Published in final edited form as: Clin Lymphoma Myeloma. 2009 Mar;9(1):43–45. doi: 10.3816/CLM.2009.n.010

Cytokines in the Microenvironment of Waldenström’s Macroglobulinemia

Sherine F Elsawa 1, Stephen M Ansell 1
PMCID: PMC3632213  NIHMSID: NIHMS455775  PMID: 19362970

Abstract

Waldenström’s macroglobulinemia (WM) is a lymphoplasmacytic lymphoma characterized by the overproduction of a monoclonal IgM protein that accumulates in the serum. Although the pathologic findings in this disease entity are reasonably well defined, the mechanisms that regulate malignant B-cell growth and monoclonal protein synthesis are less well understood. Cytokines are known to regulate many biologic processes in normal lymphocyte development including immunoglobulin production, and the presence of cytokines within the tumor microenvironment of WM is likely to contribute to malignant cell growth and survival as well as immunoglobulin production. Several studies have suggested that cytokines are potentially dysregulated in WM, however the precise role played by cytokines in WM biology is not clearly defined. This report therefore highlights our current understanding of the role of cytokines in the microenvironment of WM and how they affect malignant cell persistence and function in the bone marrow of patients.
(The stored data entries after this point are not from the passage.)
Lemma kread_length mem a n l : kread mem a n = Some l → length l = n.
Proof.
  revert a l. induction n as [|n IH]; intros a l Hr; simpl in Hr; [by simplify_eq|].
  crush_match. f_equal. eauto.
Qed.

Lemma kread_app mem a n m l1 l2 :
  kread mem a n = Some l1 → kread mem (a + Z.of_nat n) m = Some l2 →
  kread mem a (n + m) = Some (l1 ++ l2).
Proof.
  revert a l1. induction n as [|n IH]; intros a l1 H1 H2; simpl in H1.
  - simplify_eq. by rewrite Z.add_0_r in H2.
  - crush_match. simpl. case_match; simplify_eq.
    erewrite IH; eauto. by replace (a + 1 + Z.of_nat n) with (a + Z.of_nat (S n)) by lia.
Qed.

Lemma length_cfield n s : length (cfield n s) = n.
Proof. unfold cfield. len. Qed.
#[export] Hint Rewrite length_cfield : otlen.

Section chasing.
Context {K : Type} `{HK : BpfKernel K, HL : !BpfKernelLaws K}.
Variables env kenv : list (string * ctype).

Lemma place_local reloc t a o u :
  place kenv reloc t a = Some (o, u) → ∃ o', offsetof t a = Some (o', u).
Proof using. destruct reloc; simpl; [apply relocate_local|eauto]. Qed.

Lemma reads_memory sp (k : K) : reads (memory sp k) (rf_call (bpf_probe_read sp) k).
Proof using HL. destruct sp; apply HL. Qed.

Lemma reads_string_memory sp (k : K) :
  reads_string (memory sp k) (rf_call (bpf_probe_read_str sp) k).
Proof using HL. destruct sp; apply HL. Qed.

(** The accessors applied from the left. *)
Fixpoint read_left (fn fn_ptr : read_fn K) (ks : nat → K) (dst tmp : list byte) (t : ctype)
    (src : Z) (a : list step) (rest : list (list step)) : option (Z * list byte) :=
  match rest with
  | [] => ___read kenv fn (ks 0%nat) dst t src a
  | a' :: rest =>
      match ___rd env kenv fn_ptr (ks 0%nat) t src a tmp with
      | Some s => read_left fn fn_ptr (λ i, ks (S i)) dst s.2 s.1 (le_Z s.2) a' rest
      | None => None
      end
  end.

Lemma rd_rest_left fn fn_ptr ks dst a rest s :
  match ___last (a :: rest), ___rd_rest env kenv fn_ptr ks (___nolast (a :: rest)) s with
  | Some z, Some (t', tmp) => ___read kenv fn (ks (length rest)) dst t' (le_Z tmp) z
  | _, _ => None
  end = read_left fn fn_ptr ks dst s.2 s.1 (le_Z s.2) a rest.
Proof using.
  revert ks a s. induction rest as [|a' rest IH]; intros ks a [t tmp]; [done|].
  change (___last (a :: a' :: rest)) with (___last (a' :: rest)).
  change (___nolast (a :: a' :: rest)) with (a :: ___nolast (a' :: rest)).
  cbn [___rd_rest read_left fst snd length].
  destruct (___rd env kenv fn_ptr (ks 0%nat) t (le_Z tmp) a tmp) as [s'|];
    [apply (IH (λ i, ks (S i)))|by case_match].
Qed.

Lemma core_read_left fn fn_ptr ks dst t src a rest :
  ___core_read env kenv fn fn_ptr ks dst t src a rest =
  read_left fn fn_ptr ks dst (undef (ks 0%nat) 8) t src a rest.
Proof using.
  destruct rest as [|a' rest]; [done|].
  unfold ___core_read. change (___last (a :: a' :: rest)) with (___last (a' :: rest)).
  change (___nolast (a :: a' :: rest)) with (a :: ___nolast (a' :: rest)).
  cbn [___read_ptrs read_left length].
  destruct (___rd env kenv fn_ptr (ks 0%nat) t src a (undef (ks 0%nat) 8)) as [s|];
    [apply (rd_rest_left fn fn_ptr (λ i, ks (S i)))|by case_match].
Qed.

Lemma read_at (fn : read_fn K) k dst t src a o u :
  place kenv (rf_reloc fn) t a = Some (o, u) →
  ___read kenv fn k dst t src a =
    Some (rf_call fn k dst (Z.of_nat (length dst)) (wrap 64 (src + o))).
Proof using. intros Ho. unfold ___read, member_addr. by rewrite Ho. Qed.

(** The pointers on the path lead the last call to the object's address. *)
Lemma read_left_chase core sp (fn fn_ptr : read_fn K) ks dst t src a rest tmp addr u :
  rf_reloc fn = core → rf_reloc fn_ptr = core →
  rf_call fn_ptr = rf_call (K := K) (bpf_probe_read sp) → length tmp = 8%nat →
  chase_addr env (place kenv core) (λ i, memory sp (ks i)) t src a rest = Some (addr, u) →
  core_type env t a rest = Some u ∧
  read_left fn fn_ptr ks dst tmp t src a rest =
    Some (rf_call fn (ks (length rest)) dst (Z.of_nat (length dst)) (wrap 64 addr)).
Proof using HL.
  intros Hf Hp Hc. revert ks t src a tmp.
  induction rest as [|a' rest IH]; intros ks t src a tmp Ht Ha;
    cbn [core_type chase_addr read_left length] in *.
  - destruct (place kenv core t a) as [[o w]|] eqn:Ho; [|done].
    destruct (place_local _ _ _ _ _ Ho) as [o' ->]. simplify_eq. split; [done|].
    by eapply read_at.
  - unfold ___rd. destruct (place kenv core t a) as [[o [| |s| | |]]|] eqn:Ho; try done.
    destruct (place_local _ _ _ _ _ Ho) as [o' Hl].
    unfold ___type in *. rewrite Hl.
    destruct (pointee_in env s) as [t'|] eqn:Hs; [|done].
    destruct (kread (memory sp (ks 0%nat)) (src + o) 8) as [l|] eqn:Hr; [|done].
    erewrite read_at by (by rewrite Hp). rewrite Hc.
    erewrite (reads_ok _ _ (reads_memory sp _)) by (by rewrite kread_wrap, Ht).
    apply (IH (λ i, ks (S i))); [by eapply kread_length|done].
Qed.

(** A string read, whether it fits the buffer or is cut. *)
Lemma reads_string_spec mem rd dst a s :
  reads_string mem rd → c_string mem a s → (0 < length dst)%nat →
  ∃ n dst', rd dst (Z.of_nat (length dst)) a = (n, dst') ∧
    n = Z.of_nat (S (Nat.min (length s) (length dst - 1))) ∧
    take (Z.to_nat n) dst' = take (length dst - 1) s ++ [x00].
Proof using.
  intros [Hfit Hcut _] Hs Hd. destruct (decide (length s < length dst)%nat) as [Hl|Hl].
  - rewrite (Hfit dst a s Hs Hl). do 2 eexists. split; [done|].
    rewrite Nat.min_l, Nat2Z.id, (take_ge s) by lia. split; [done|].
    rewrite take_app_ge by lia. by replace (S (length s) - length s)%nat with 1%nat by lia.
  - rewrite (Hcut dst a s Hs) by lia. do 2 eexists. split; [done|].
    rewrite Nat.min_r, Nat2Z.id by lia. split; [lia|]. apply take_ge. len.
Qed.

Lemma read_into_addr core sp (ks : nat → K) dst t src a rest addr u :
  (length rest <= 9)%nat →
  chase_addr env (place kenv core) (λ i, memory sp (ks i)) t src a rest = Some (addr, u) →
  core_type env t a rest = Some u ∧
  READ_INTO env kenv core sp ks dst t src a rest =
    Some (rf_call (bpf_probe_read sp) (ks (length rest)) dst (Z.of_nat (length dst)) (wrap 64 addr)).
Proof using HL.
  intros Hr%Nat.leb_le Hc. unfold READ_INTO, narg_ok. cbn [length Nat.leb]. rewrite Hr, core_read_left.
  destruct (read_left_chase core sp (if core then bpf_core_read sp else bpf_probe_read sp)
    (if core then bpf_core_read sp else bpf_probe_read sp) ks dst t src a rest (undef (ks 0%nat) 8)
    addr u) as [Ht ->]; try by destruct core.
  by apply undef_length.
Qed.

Lemma read_str_into_addr core sp (ks : nat → K) dst t src a rest addr u :
  (length rest <= 9)%nat →
  chase_addr env (place kenv core) (λ i, memory sp (ks i)) t src a rest = Some (addr, u) →
  READ_STR_INTO env kenv core sp ks dst t src a rest =
    Some (rf_call (bpf_probe_read_str sp) (ks (length rest)) dst (Z.of_nat (length dst)) (wrap 64 addr)).
Proof using HL.
  intros Hr%Nat.leb_le Hc. unfold READ_STR_INTO, narg_ok. cbn [length Nat.leb]. rewrite Hr, core_read_left.
  destruct (read_left_chase core sp (if core then bpf_core_read_str sp else bpf_probe_read_str sp)
    (if core then bpf_core_read sp else bpf_probe_read sp) ks dst t src a rest (undef (ks 0%nat) 8)
    addr u) as [_ ->]; try by destruct core.
  by apply undef_length.
Qed.

Lemma read_value core sp (ks : nat → K) t src a rest addr u l :
  (length rest <= 8)%nat →
  chase_addr env (place kenv core) (λ i, memory sp (ks i)) t src a rest = Some (addr, u) →
  kread (memory sp (ks (length rest))) addr (Z.to_nat (sizeof u)) = Some l →
  READ env kenv core sp ks t src a rest = Some (load u l).
Proof using HL.
  intros Hr Hc Hl. unfold READ, narg_ok. cbn [length Nat.leb].
  rewrite (proj2 (Nat.leb_le _ _) Hr).
  destruct (read_into_addr core sp ks (undef (ks 0%nat) (Z.to_nat (sizeof u))) t src a rest addr u)
    as [-> ->]; [lia|done|].
  by erewrite (reads_ok _ _ (reads_memory sp _)) by (by rewrite kread_wrap, undef_length).
Qed.
End chasing.

(** C25. The reading macros, CO-RE or not, from kernel or user memory: wherever
    the pointers of [src->a->...->z] can be followed (each one in the memory of its
    turn, and each member at its place in the running kernel's types for the CO-RE
    macros, in the program's headers for the others), [READ] is the value of the object found there in the end,
    [READ_INTO] on a destination of its size copies its bytes and returns 0, or
    returns a negative error if it cannot be read, and [READ_STR_INTO] copies
    the string there, cut to the destination. This holds for up to ten
    accessors ([READ], which also names the type of the path, takes nine); with
    more the macros do not expand. *)
Theorem core_read_chase {K} `{HK : BpfKernel K, HL : !BpfKernelLaws K}
    env kenv core sp (ks : nat → K) t src a rest :
  if decide (length rest <= 9)%nat then
    ∀ addr u,
    chase_addr env (place kenv core) (λ i, memory sp (ks i)) t src a rest = Some (addr, u) →
    match kread (memory sp (ks (length rest))) addr (Z.to_nat (sizeof u)) with
    | Some l =>
        READ env kenv core sp ks t src a rest =
          (if decide (length rest <= 8)%nat then Some (load u l) else None) ∧
        ∀ dst, length dst = Z.to_nat (sizeof u) →
          READ_INTO env kenv core sp ks dst t src a rest = Some (0, l)
    | None =>
        ∀ dst, length dst = Z.to_nat (sizeof u) →
          ∃ err dst', READ_INTO env kenv core sp ks dst t src a rest = Some (err, dst') ∧
            err < 0 ∧ length dst' = length dst
    end ∧
    ∀ s dst, c_string (memory sp (ks (length rest))) addr s → (0 < length dst)%nat →
      ∃ n dst', READ_STR_INTO env kenv core sp ks dst t src a rest = Some (n, dst') ∧
        n = Z.of_nat (S (Nat.min (length s) (length dst - 1))) ∧
        take (Z.to_nat n) dst' = take (length dst - 1) s ++ [x00]
  else
    READ env kenv core sp ks t src a rest = None ∧
    ∀ dst, READ_INTO env kenv core sp ks dst t src a rest = None ∧
      READ_STR_INTO env kenv core sp ks dst t src a rest = None.
Proof.
  case_decide as Hr.
  - intros addr u Hc. split.
    + pose proof (reads_memory sp (ks (length rest))) as [Hok Herr Hlen].
      destruct (kread (memory sp (ks (length rest))) addr _) as [l|] eqn:Hl; [split|];
        [|intros dst Hd; destruct (read_into_addr env kenv core sp ks dst
          t src a rest addr u Hr Hc) as [_ ->]..].
      * case_decide; [by eapply read_value|]. unfold READ, narg_ok. cbn [length].
        by rewrite (proj2 (Nat.leb_gt _ _)) by lia.
      * by rewrite (Hok dst _ l) by (by rewrite kread_wrap, Hd).
      * do 2 eexists. split; [f_equal; apply surjective_pairing|].
        split; [apply Herr; by rewrite kread_wrap, Hd|apply Hlen].
    + intros s dst Hs Hd. rewrite (read_str_into_addr _ _ _ _ _ _ _ _ _ _ addr u) by done.
      destruct (reads_string_spec (memory sp (ks (length rest))) (rf_call (bpf_probe_read_str sp) (ks (length rest))) dst
        (wrap 64 addr) s (reads_string_memory sp (ks (length rest)))) as (n & dst' & -> & ?); eauto.
      by apply c_string_wrap.
  - unfold READ, READ_INTO, READ_STR_INTO, narg_ok. cbn [length].
    by rewrite !(proj2 (Nat.leb_gt _ _)) by lia.
Qed.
Keywords: Angiogenin, Angiopoeitin, B-lymphocyte stimulator, Vascular endothelial growth factor, Waldenström

Introduction

Waldenström’s macroglobulinemia (WM) is an indolent B-cell disorder characterized by infiltration of the bone marrow by lymphoplasmacytic cells and associated symptoms such as anemia, lymphadenopathy, and serum hyperviscosity1 related to the overproduction of a monoclonal immunoglobulin (Ig) M (IgM) protein by malignant B cells. In recent years, there have been some advances in our understanding of WM biology and significant clinical advances in the treatment of WM. However, WM remains an incurable disease and most patients progress and develop complications of the disease. Clearly there is an increasing need for the development of new targeted therapies and one important element in developing targeted therapies for patients with this disease is a better understanding of the biologic signals that regulate malignant cell growth, survival, and Ig production.

The Tumor Microenvironment as a Source of Dysregulated Cytokine Production

The tumor microenvironment is composed of many elements that contribute to homeostasis. These include the cellular components such as stromal/endothelial cells and cells of the immune system and the acellular components such as the cytokine milieu containing cytokines and soluble factors produced by those cells. With regard to the cellular component of the tumor microenvironment, mast cells have been shown to be present in the bone marrow of patients with WM in higher numbers compared with healthy controls.2 These cells play important roles in the innate and adaptive immune responses and their activation leads to proinflammatory cytokine secretion. Although the precise role of mast cells in cytokine production in WM has not been studied, they have been shown to promote malignant cell growth in WM.2 One possibility for the mast cell mediated support of malignant cell growth in WM is via their cytokine production. However, no studies to date have addressed the contribution of cytokine secretion by mast cells to WM biology. Another important cellular component of the tumor microenvironment, particularly in the bone marrow, is the stromal cell. Stromal cells represent a cytokine factory that constantly supplies malignant cells with the necessary signals required to grow. Their role in supporting malignant cells has been studied in many cancers.3,4 In fact, the efficacy of many new potential therapies are tested in the presence of stroma, further supporting the notion that stroma is an important component of the tumor microenvironment.

Cytokines with a Role in Normal B-Cell Biology

Several cytokines are known to be key regulators of B-cell homeostasis and play an important role in B-cell development. IL-7 is a well-described cytokine that plays an important role in B-cell development5 and B-cell specification and commitment in the bone marrow is driven by IL-7 signaling. The chemokine CXCL12 (also known as SDF1) also plays a role in B-cell development and homing to the bone marrow, and mice deficient in CXCL12 have severely reduced numbers of B-cell precursors.5 B-lymphocyte stimulator (BLyS) is a tumor necrosis factor (TNF) family member expressed by several cell types including monocytes, macrophages, dendritic cells, and neutrophils. B-lymphocyte stimulator has been shown to be critical for the maintenance of normal B-cell development and homeostasis6 and has been suggested to co-stimulate B-cell proliferation and Ig secretion.7 Another cytokine IL-6, is known to play an important role in B-cell proliferation and maturation8 and has also been shown to induce Ig secretion by normal B cells.9 Overexpression of any of these cytokines, however, may stimulate dysregulated B-cell proliferation or immunoglobulin production.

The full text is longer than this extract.